I heard that if I give the money back and wait until I'm 66, I'll be able to collect a higher amount, even if I have not worked since age 60. Is this true, and if so, how does this work?
-- Janice Juxtaposition
It is true that you can change your mind about collecting Social Security retirement benefits by withdrawing your application to receive benefits within the first year of collecting benefits. You repay the benefits received, and file for benefits at a later date.
Waiting until your full retirement age to collect benefits eliminates the reduction in benefits you experienced by applying for benefits at age 62. You can even decide to wait past full retirement age and earn deferred retirement credits up to age 70.
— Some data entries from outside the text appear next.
(** *** Candidates *)

Section Candidates.
Context (sys : System) (mk : Z -> IpAddr) (unicast : Z -> Prop).
Context (family : option IpAddr -> option Z) (usable : option Z -> Z -> Z -> Z -> IfEntry -> bool).
Hypothesis Hfamily : forall a x, family a = Some x <-> a = Some (mk x).
Hypothesis Husable : forall requested preferred a n e,
  usable requested preferred a n e = true <->
  (forall wanted, requested = Some wanted -> n = wanted) /\ (preferred = 0 \/ a = preferred)
  /\ unicast a /\ if_up e = true /\ (if_multicast e = true \/ if_loopback e = true).

(** What is collected, or why nothing is. *)
Lemma candidates_spec spec preferred requested :
  asks sys spec requested -> ~ wildcard spec preferred ->
  match entries ← os (getifaddrs sys); collect sys family (usable requested preferred) entries with
  | Ok cs => exists entries, answerable sys mk spec preferred requested entries
      /\ forall i, i ∈ cs <-> admitted sys mk unicast entries requested preferred i
  | Err e => fails sys mk spec preferred e
  | Panic => False
  end.
Proof.
  intros Ha Hw. destruct (getifaddrs sys) as [entries|] eqn:He; cbn; [|by eapply fails_list].
  pose proof (collect_result sys family (usable requested preferred) entries) as Hr.
  destruct (collect _ _ _ _) as [cs|err|] eqn:Ec; [| |done].
  - exists entries. split.
    + split_and!; try done. intros (e & a & Hin & Hea%Hfamily & Hn). by apply (Hr e a).
    + intros i. rewrite (elem_of_collect _ _ _ _ _ Ec i). split.
      * intros (e & Hin & Hf%Hfamily & Hn & (? & ? & ? & ? & ?)%Husable). destruct i. by econstructor.
      * intros [e index address ? Hf ? ? ? ? ? ?]. exists e. cbn. split_and!; [done|by apply Hfamily|done|].
        by apply Husable.
  - destruct Hr as [-> (e & a & Hin & Hf%Hfamily & Hn)]. eapply fails_index; try done. by exists e, a.
Qed.
End Candidates.

Lemma v4_of_mk a x : v4_of a = Some x <-> a = Some (IpV4 x).
Proof. destruct a as [[]|]; cbn; naive_solver. Qed.
Lemma v6_of_mk a x : v6_of a = Some x <-> a = Some (IpV6 x).
Proof. destruct a as [[]|]; cbn; naive_solver. Qed.

(** The first of the sorted candidates. *)
Lemma first_sorted key before cs (P : NetInterface -> Prop) :
  (forall i j, lex_le (key i) (key j) = true <-> before i j) -> (forall i, i ∈ cs <-> P i) ->
  match first_of (sort_on key cs) with
  | Ok i => least_of before P i
  | Err e => e = NoUsableAddress /\ forall i, ~ P i
  | Panic => False
  end.
Proof.
  intros Hk HP. pose proof (sort_on_perm key cs) as Hp. destruct (sort_on key cs) as [|i l] eqn:E; cbn.
  - split; [done|]. apply Permutation_nil_l in Hp. subst cs. intros i Hi%HP. set_solver.
  - split.
    + apply HP. rewrite <-Hp. left.
    + intros j Hj%HP. apply Hk. by eapply sort_on_head.
Qed.
Lemma connected_router_spec peers from : router_contains peers from = true <-> connected_router peers from.
Proof.
  unfold router_contains, connected_router. setoid_rewrite names_router_spec.
  destruct (peers !! router_address from) eqn:E; cbn; split; try done.
  - intros _. eexists. split; [done|]. by rewrite E.
  - intros (? & <- & [? ?]). congruence.
Qed.

Lemma probe_spec s :
  is_signal s -> all encodable (sig_items s) = true ->
  (signal_type s =? SignalType.PEER_DISCOVERY) && valid_signal s = true <-> probe s.
Proof.
  intros [_ Hs] He. unfold probe. rewrite andb_true_iff, Z.eqb_eq. change SignalType.PEER_DISCOVERY with 1.
  split; intros [Ht Hv]; (split; [done|]).
  - unfold valid_signal in Hv. rewrite Ht in Hv. destruct (sig_items s) as [|i items]; [by left|right].
    apply valid_items_spec in Hv as (Hf & Hn & _); [|done].
    apply Forall_cons in Hf as [[Hi _] Hf]. destruct i; try done. do 2 eexists. f_equal.
    destruct items as [|j items]; [done|]. apply Forall_cons in Hf as [[Hj _] _]. destruct j; try done. cbn in Hn. lia.
  - unfold valid_signal. rewrite Ht. apply valid_items_spec; [done|].
    destruct Hv as [->|(fl & dd & E)]; [split_and!; [constructor|cbn; lia|constructor|set_solver]|].
    rewrite E in *. rewrite forallb_elem in He.
    split_and!; [|cbn; lia|apply NoDup_singleton|set_solver].
    apply Forall_singleton. split; [done|]. apply He. by left.
Qed.

Lemma offer_spec description listener tls local :
  fill_signal (Some local) (build_peer_offer description listener tls) = offer description listener tls local.
Proof.
  unfold offer. destruct listener as [ip port|ip port flow scope], local as [l|l]; cbn; try done;
    (destruct (Z.eqb_spec ip 0); [rewrite decide_True by done|rewrite decide_False by done]); done.
Qed.

Lemma answer_spec f peers a : match a with Arrived d => is_bytes (dg_body d) | _ => True end -> answers f peers a (answer f peers a).
Proof.
  destruct a as [| |d]; [constructor|constructor|]. intros Hb. unfold answer.
  pose proof (receive_one_fate sock d (Signal_decode_no_panic _ Hb)) as Hf.
  destruct (receive_one sock d) as [[got|]|e|]; [|by constructor|by eapply ans_error|inversion Hf].
  assert (Hd : is_signal (r_signal got) /\ all encodable (sig_items (r_signal got)) = true).
  { inversion Hf; subst. cbn. match goal with H : Signal_decode _ = _ |- _ => by destruct (Signal_decode_typed _ _ Hb H) as (? & ? & _) end. }
  pose proof (probe_spec (r_signal got) (proj1 Hd) (proj2 Hd)) as Hp.
  pose proof (connected_router_spec peers (r_from got)) as Hc.
  destruct (_ && valid_signal _) eqn:E; cbn [andb].
  - destruct (router_contains peers (r_from got)); cbn [negb].
    + eapply ans_connected; [done|by apply Hc].
    + rewrite offer_spec. apply ans_probe; [done|by apply Hp|]. by intros ?%Hc.
  - eapply ans_other; [done|]. by intros ?%Hp.
Qed.

(** Only what a peer can cause is an error on a benign arrival. *)
Lemma benign_errors d e : benign (Arrived d) -> receive_one sock d = Err e -> is_invalid_data e = true.
Proof.
  intros [Hb Hm] E. pose proof (receive_one_fate sock d (Signal_decode_no_panic _ Hb)) as Hf. rewrite E in Hf.
  assert (Hr : forall from cs, readable d from cs -> exists index ttl local,
    ingress cs index /\ hop_limit cs ttl /\ local_address sock cs local).
  { intros from cs (Hw & Hfrom & Hcs). destruct Hm as [|(from' & cs' & i & t & l & (_ & _ & Hcs') & ?)]; [done|].
    assert (cs' = cs) as -> by congruence. by exists i, t, l. }
  assert (Hreads : ~ cut_short d -> is_Some (dg_from d) /\ is_Some (dg_controls d)).
  { intros Hw. destruct Hm as [|(from' & cs' & i & t & l & (_ & -> & ->) & _)]; [done|]. split; by eexists. }
  inversion Hf; subst; try done; exfalso;
    try match goal with H : readable _ _ _ |- _ => destruct (Hr _ _ H) as (i & t & l & Hi & Ht & Hl) end.
  - destruct Hreads as [[? ?] _]; [done|congruence].
  - destruct Hreads as [_ [? ?]]; [done|congruence].
  - naive_solver.
  - by eapply hop_limit_lacks.
  - naive_solver.
Qed.

Definition same_modem (f f' : ModemDiscovery.ModemDiscoveryFsm) : Prop :=
  ModemDiscovery.peer_description f' = ModemDiscovery.peer_description f
  /\ ModemDiscovery.tcp_endpoint f' = ModemDiscovery.tcp_endpoint f
  /\ ModemDiscovery.use_tls f' = ModemDiscovery.use_tls f.

Lemma answer_same f f' peers a : same_modem f f' -> answer f' peers a = answer f peers a.
Proof. intros (E1 & E2 & E3). unfold answer. by rewrite E1, E2, E3. Qed.

Lemma answers_concat f f' peers arrivals :
  same_modem f f' -> arrivals ≫= answer f' peers = concat (answer f peers <$> arrivals).
Proof.
  intros Hs. induction arrivals as [|a arrivals IH]; [done|].
  rewrite bind_cons, IH, fmap_cons. cbn [concat]. by rewrite (answer_same f).
Qed.

Lemma datagram_answered d got peers (t : DiscoveryState ModemDiscovery.ModemDiscoveryFsm) :
  receive_one sock d = Ok (Some got) ->
  let t' := on_datagram (Some peers) (r_signal got) (r_from got) (r_local_addr got) (r_interface_index got) t in
  d_out t' = d_out t ++ answer (d_fsm t) peers (Arrived d) /\ same_modem (d_fsm t) (d_fsm t').
Proof.
  intros E. cbv zeta. unfold answer, on_datagram. rewrite E.
  destruct (signal_type (r_signal got) =? SignalType.PEER_DISCOVERY) eqn:Et; cbn [andb].
  - destruct (router_contains peers (r_from got)); cbn [negb]; [rewrite andb_false_r, app_nil_r; by split|].
    unfold feed_discovery. cbn. unfold ModemDiscovery.step. rewrite Et.
    destruct (valid_signal (r_signal got)); cbn; [by split|rewrite app_nil_r; by split].
  - unfold feed_discovery. cbn. unfold ModemDiscovery.step. rewrite Et. cbn. rewrite app_nil_r. by split.
Qed.

(** The receive branch, again and again. *)
Definition receives (peers : RouterCounts) (l l' : loop) : Prop := receive_branch sock (Some peers) l = Some (Ok l').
To withdraw your application, fill out Social Security Form SSA-251, including the reason you want to withdraw your application on the form, and send it to the Social Security Administration. The Social Security Administration will notify you when there is a decision about your withdrawal request. You have 60 days to cancel an approved withdrawal request. After that time period, you lose any possible entitlement for the period covered by your original application for benefits.
Not working for six years prior to collecting benefits will impact the average earnings used to calculate your retirement benefit. You can use the Social Security Administration's Retirement Estimator or its Benefit Calculators to see how this will affect your monthly benefit amount, or talk to someone at the Social Security office in your area.
Still, waiting until at least full retirement age to collect your benefits makes financial sense, especially since you don't need the money for living expenses. The reduction in benefits from starting at age 62 stays with you throughout retirement unless or until you collect a survivor's benefit based on your spouse's retirement benefit.